Data entries
━━━━━━━━
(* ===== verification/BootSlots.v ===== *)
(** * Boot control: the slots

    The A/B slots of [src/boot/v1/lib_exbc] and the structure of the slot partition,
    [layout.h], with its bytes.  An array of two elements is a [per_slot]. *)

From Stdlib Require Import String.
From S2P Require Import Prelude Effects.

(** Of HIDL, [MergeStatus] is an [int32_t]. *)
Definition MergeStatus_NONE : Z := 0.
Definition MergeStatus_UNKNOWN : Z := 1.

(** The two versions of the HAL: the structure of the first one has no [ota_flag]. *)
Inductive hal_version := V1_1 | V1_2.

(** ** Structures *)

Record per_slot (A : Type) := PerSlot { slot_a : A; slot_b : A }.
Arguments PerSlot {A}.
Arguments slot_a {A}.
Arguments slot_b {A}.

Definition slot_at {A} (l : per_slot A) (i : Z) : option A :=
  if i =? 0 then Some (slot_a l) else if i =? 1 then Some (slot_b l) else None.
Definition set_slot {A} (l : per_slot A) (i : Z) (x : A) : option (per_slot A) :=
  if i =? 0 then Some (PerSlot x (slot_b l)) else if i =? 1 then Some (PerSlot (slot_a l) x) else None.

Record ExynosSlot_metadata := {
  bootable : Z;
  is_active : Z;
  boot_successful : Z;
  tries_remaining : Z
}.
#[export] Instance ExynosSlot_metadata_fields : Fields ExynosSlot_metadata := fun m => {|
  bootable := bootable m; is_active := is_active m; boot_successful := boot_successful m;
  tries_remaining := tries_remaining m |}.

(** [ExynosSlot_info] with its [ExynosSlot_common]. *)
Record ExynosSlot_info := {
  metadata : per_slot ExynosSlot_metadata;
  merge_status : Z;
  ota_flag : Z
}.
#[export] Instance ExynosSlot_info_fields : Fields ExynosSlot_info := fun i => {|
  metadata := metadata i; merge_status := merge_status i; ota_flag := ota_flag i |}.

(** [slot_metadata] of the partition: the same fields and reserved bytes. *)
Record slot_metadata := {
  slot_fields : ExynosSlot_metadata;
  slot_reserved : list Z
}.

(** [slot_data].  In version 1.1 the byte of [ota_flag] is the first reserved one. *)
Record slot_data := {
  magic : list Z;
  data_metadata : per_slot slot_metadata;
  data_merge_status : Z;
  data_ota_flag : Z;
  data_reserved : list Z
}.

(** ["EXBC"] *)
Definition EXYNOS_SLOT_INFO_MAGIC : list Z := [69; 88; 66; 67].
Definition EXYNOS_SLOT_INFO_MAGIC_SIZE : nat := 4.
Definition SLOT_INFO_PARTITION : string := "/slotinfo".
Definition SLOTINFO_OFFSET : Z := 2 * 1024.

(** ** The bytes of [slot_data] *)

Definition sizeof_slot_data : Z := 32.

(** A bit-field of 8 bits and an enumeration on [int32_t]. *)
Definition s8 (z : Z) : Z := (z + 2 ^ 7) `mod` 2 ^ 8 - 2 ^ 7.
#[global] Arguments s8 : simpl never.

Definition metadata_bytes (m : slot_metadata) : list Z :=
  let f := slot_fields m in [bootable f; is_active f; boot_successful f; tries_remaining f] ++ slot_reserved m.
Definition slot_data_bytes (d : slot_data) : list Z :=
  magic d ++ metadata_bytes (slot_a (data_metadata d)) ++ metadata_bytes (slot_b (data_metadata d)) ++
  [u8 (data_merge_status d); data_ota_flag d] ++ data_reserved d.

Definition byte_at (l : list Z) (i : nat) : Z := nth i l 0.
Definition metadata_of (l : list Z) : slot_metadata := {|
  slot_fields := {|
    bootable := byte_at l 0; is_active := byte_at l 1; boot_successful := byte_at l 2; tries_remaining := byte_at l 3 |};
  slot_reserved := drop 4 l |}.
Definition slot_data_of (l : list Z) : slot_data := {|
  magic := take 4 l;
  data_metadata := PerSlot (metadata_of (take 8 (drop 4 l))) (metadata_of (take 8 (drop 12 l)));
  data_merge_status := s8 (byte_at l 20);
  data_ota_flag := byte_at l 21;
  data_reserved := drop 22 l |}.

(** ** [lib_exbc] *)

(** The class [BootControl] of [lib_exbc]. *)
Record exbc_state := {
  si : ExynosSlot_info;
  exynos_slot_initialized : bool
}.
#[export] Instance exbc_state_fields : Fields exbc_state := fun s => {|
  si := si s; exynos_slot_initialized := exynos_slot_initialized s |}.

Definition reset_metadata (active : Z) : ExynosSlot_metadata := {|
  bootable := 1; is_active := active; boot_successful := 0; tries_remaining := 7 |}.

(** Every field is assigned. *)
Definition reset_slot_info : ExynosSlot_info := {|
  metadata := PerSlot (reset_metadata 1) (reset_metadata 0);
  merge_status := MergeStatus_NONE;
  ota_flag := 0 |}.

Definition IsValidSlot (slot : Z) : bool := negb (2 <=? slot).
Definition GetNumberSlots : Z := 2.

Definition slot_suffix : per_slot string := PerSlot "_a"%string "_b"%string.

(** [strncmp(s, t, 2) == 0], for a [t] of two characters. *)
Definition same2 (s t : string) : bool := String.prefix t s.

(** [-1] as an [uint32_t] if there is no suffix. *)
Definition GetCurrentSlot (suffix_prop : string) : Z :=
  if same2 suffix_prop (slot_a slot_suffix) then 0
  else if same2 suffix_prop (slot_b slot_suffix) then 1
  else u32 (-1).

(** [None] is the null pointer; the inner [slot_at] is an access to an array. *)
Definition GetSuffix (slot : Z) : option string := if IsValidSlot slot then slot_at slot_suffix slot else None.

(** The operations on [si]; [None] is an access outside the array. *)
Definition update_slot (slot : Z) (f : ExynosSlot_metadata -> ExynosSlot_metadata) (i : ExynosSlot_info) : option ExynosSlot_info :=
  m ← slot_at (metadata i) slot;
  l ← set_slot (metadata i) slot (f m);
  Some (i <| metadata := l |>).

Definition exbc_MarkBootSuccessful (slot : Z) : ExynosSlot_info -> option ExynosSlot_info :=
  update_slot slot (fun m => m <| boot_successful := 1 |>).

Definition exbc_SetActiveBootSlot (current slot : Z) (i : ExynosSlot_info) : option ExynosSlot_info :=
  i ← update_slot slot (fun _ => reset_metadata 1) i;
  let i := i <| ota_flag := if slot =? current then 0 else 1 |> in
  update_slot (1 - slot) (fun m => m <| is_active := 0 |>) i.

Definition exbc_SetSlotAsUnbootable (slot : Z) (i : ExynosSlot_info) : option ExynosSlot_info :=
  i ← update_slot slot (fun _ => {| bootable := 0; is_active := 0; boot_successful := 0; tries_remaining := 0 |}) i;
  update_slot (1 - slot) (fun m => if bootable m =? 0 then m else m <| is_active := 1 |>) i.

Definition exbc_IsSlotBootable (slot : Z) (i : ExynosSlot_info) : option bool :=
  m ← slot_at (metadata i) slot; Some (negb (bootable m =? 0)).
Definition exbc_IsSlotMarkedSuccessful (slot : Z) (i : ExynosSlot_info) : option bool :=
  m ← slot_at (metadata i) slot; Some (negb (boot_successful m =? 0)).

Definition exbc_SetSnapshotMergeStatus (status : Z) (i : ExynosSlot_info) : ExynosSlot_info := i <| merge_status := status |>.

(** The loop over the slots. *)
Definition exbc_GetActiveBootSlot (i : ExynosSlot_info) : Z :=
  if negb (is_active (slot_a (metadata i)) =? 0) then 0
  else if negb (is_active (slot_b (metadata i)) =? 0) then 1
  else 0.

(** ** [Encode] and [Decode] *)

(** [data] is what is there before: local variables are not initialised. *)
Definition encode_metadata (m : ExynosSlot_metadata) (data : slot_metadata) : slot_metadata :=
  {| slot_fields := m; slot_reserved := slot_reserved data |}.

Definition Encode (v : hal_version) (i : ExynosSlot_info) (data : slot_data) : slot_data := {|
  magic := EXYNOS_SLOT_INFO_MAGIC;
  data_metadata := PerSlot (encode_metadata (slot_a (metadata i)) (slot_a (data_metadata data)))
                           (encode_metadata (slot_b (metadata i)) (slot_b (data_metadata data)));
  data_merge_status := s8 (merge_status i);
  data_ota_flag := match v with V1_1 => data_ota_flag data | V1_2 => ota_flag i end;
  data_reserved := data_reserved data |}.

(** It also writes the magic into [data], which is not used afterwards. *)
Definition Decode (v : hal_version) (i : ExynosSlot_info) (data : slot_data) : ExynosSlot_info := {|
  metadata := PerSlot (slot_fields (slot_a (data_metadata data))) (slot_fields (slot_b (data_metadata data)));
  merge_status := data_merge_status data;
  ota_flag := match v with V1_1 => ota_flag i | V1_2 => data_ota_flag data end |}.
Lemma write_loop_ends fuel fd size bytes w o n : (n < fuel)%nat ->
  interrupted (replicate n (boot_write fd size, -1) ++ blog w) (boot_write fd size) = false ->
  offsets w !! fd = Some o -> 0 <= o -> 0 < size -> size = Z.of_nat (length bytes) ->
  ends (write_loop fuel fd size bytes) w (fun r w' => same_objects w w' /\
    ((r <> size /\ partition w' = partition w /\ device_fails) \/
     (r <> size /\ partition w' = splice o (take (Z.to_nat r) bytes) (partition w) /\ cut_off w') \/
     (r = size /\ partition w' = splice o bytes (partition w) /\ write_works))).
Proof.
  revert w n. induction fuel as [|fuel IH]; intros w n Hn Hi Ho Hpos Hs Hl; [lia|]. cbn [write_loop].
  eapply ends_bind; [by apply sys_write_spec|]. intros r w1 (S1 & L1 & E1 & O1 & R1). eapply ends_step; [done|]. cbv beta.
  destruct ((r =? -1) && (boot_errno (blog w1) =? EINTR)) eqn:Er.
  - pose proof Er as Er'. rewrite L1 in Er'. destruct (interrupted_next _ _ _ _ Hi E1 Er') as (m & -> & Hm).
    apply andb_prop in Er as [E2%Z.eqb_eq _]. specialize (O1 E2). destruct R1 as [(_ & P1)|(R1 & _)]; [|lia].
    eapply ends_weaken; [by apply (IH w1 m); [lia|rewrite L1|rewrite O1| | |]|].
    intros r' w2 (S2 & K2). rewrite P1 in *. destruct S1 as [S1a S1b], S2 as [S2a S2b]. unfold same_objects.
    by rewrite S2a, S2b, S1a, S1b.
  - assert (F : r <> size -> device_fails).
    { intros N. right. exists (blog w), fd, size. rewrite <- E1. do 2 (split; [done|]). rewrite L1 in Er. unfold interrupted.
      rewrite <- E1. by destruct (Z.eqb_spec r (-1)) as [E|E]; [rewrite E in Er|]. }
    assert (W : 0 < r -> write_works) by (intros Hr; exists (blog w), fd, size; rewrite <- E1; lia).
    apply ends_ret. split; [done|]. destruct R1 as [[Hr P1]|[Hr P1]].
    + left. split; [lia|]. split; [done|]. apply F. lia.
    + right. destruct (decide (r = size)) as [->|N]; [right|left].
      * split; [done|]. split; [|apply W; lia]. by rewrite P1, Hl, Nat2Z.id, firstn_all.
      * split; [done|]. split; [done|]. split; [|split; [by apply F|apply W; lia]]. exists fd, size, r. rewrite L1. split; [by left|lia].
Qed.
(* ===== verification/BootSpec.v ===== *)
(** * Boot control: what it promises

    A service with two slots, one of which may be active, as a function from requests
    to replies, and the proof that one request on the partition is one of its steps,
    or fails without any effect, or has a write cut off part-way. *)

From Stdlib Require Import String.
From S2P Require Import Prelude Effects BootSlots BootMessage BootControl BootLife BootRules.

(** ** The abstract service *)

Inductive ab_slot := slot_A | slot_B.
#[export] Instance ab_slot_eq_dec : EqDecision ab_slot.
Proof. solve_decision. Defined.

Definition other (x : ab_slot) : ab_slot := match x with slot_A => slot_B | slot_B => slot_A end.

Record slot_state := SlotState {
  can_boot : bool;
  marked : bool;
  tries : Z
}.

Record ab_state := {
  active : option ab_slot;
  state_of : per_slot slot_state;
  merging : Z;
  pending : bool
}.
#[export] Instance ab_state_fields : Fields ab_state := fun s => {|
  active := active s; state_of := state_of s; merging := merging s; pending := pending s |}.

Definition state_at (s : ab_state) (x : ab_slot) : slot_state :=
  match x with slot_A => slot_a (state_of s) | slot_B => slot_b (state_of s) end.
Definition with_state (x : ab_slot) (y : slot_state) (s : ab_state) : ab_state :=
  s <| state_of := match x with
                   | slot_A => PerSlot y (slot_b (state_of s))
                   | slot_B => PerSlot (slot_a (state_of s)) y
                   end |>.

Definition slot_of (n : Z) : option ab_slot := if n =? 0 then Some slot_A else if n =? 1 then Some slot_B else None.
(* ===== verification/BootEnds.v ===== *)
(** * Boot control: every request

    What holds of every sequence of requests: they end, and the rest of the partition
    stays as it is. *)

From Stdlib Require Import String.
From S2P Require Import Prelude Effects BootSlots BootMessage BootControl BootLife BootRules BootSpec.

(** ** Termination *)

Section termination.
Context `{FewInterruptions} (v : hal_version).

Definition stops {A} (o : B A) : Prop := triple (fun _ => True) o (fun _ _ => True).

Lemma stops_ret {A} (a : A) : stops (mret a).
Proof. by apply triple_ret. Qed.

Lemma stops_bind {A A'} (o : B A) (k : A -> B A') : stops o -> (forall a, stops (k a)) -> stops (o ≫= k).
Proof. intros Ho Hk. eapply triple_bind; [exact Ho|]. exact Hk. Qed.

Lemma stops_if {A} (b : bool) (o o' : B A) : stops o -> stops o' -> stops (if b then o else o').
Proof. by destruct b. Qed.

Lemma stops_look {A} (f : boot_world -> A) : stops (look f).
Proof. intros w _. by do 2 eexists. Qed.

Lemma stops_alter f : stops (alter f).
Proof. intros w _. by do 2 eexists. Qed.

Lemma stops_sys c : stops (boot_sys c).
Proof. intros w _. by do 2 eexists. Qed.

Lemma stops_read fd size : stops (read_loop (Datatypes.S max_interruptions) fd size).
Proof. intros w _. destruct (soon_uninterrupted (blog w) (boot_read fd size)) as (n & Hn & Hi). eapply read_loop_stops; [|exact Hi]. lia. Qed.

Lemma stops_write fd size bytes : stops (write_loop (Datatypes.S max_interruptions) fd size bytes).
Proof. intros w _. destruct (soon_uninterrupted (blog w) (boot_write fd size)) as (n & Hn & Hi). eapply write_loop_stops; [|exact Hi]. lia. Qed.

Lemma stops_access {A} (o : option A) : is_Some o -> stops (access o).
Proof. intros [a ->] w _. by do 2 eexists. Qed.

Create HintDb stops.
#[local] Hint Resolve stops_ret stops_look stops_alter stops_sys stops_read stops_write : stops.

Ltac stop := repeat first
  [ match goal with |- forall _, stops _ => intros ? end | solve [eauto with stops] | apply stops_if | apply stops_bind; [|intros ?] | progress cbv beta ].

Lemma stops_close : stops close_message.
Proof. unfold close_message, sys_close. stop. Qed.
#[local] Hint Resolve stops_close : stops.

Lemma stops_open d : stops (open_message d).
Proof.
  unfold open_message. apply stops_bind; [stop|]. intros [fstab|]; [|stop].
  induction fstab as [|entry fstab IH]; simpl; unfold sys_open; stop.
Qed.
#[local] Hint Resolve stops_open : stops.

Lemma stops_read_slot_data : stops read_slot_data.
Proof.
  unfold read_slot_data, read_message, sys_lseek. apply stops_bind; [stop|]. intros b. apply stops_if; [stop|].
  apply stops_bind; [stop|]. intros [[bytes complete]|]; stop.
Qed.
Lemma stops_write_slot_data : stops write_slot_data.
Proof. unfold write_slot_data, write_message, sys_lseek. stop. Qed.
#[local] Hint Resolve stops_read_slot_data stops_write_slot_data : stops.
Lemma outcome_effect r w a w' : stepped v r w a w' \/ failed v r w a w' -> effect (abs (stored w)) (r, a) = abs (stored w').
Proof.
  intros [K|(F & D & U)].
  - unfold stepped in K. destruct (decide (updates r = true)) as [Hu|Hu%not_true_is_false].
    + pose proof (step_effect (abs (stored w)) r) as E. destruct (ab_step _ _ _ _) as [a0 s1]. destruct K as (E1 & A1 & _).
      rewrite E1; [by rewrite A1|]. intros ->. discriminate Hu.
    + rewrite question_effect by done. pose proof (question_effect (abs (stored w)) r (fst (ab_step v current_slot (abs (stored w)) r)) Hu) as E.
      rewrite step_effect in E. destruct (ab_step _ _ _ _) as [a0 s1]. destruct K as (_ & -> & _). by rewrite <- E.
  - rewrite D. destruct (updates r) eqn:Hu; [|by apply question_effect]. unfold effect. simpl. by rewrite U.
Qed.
━━━━━━━━
TASK PROMPT —
The answer must contain only the lines from the one with "as (E1 & A1 & _)." to the end of the entries above, each written out exactly.

OUTPUT FOR THIS TASK —
    + pose proof (step_effect (abs (stored w)) r) as E. destruct (ab_step _ _ _ _) as [a0 s1]. destruct K as (E1 & A1 & _).
      rewrite E1; [by rewrite A1|]. intros ->. discriminate Hu.
    + rewrite question_effect by done. pose proof (question_effect (abs (stored w)) r (fst (ab_step v current_slot (abs (stored w)) r)) Hu) as E.
      rewrite step_effect in E. destruct (ab_step _ _ _ _) as [a0 s1]. destruct K as (_ & -> & _). by rewrite <- E.
  - rewrite D. destruct (updates r) eqn:Hu; [|by apply question_effect]. unfold effect. simpl. by rewrite U.
Qed.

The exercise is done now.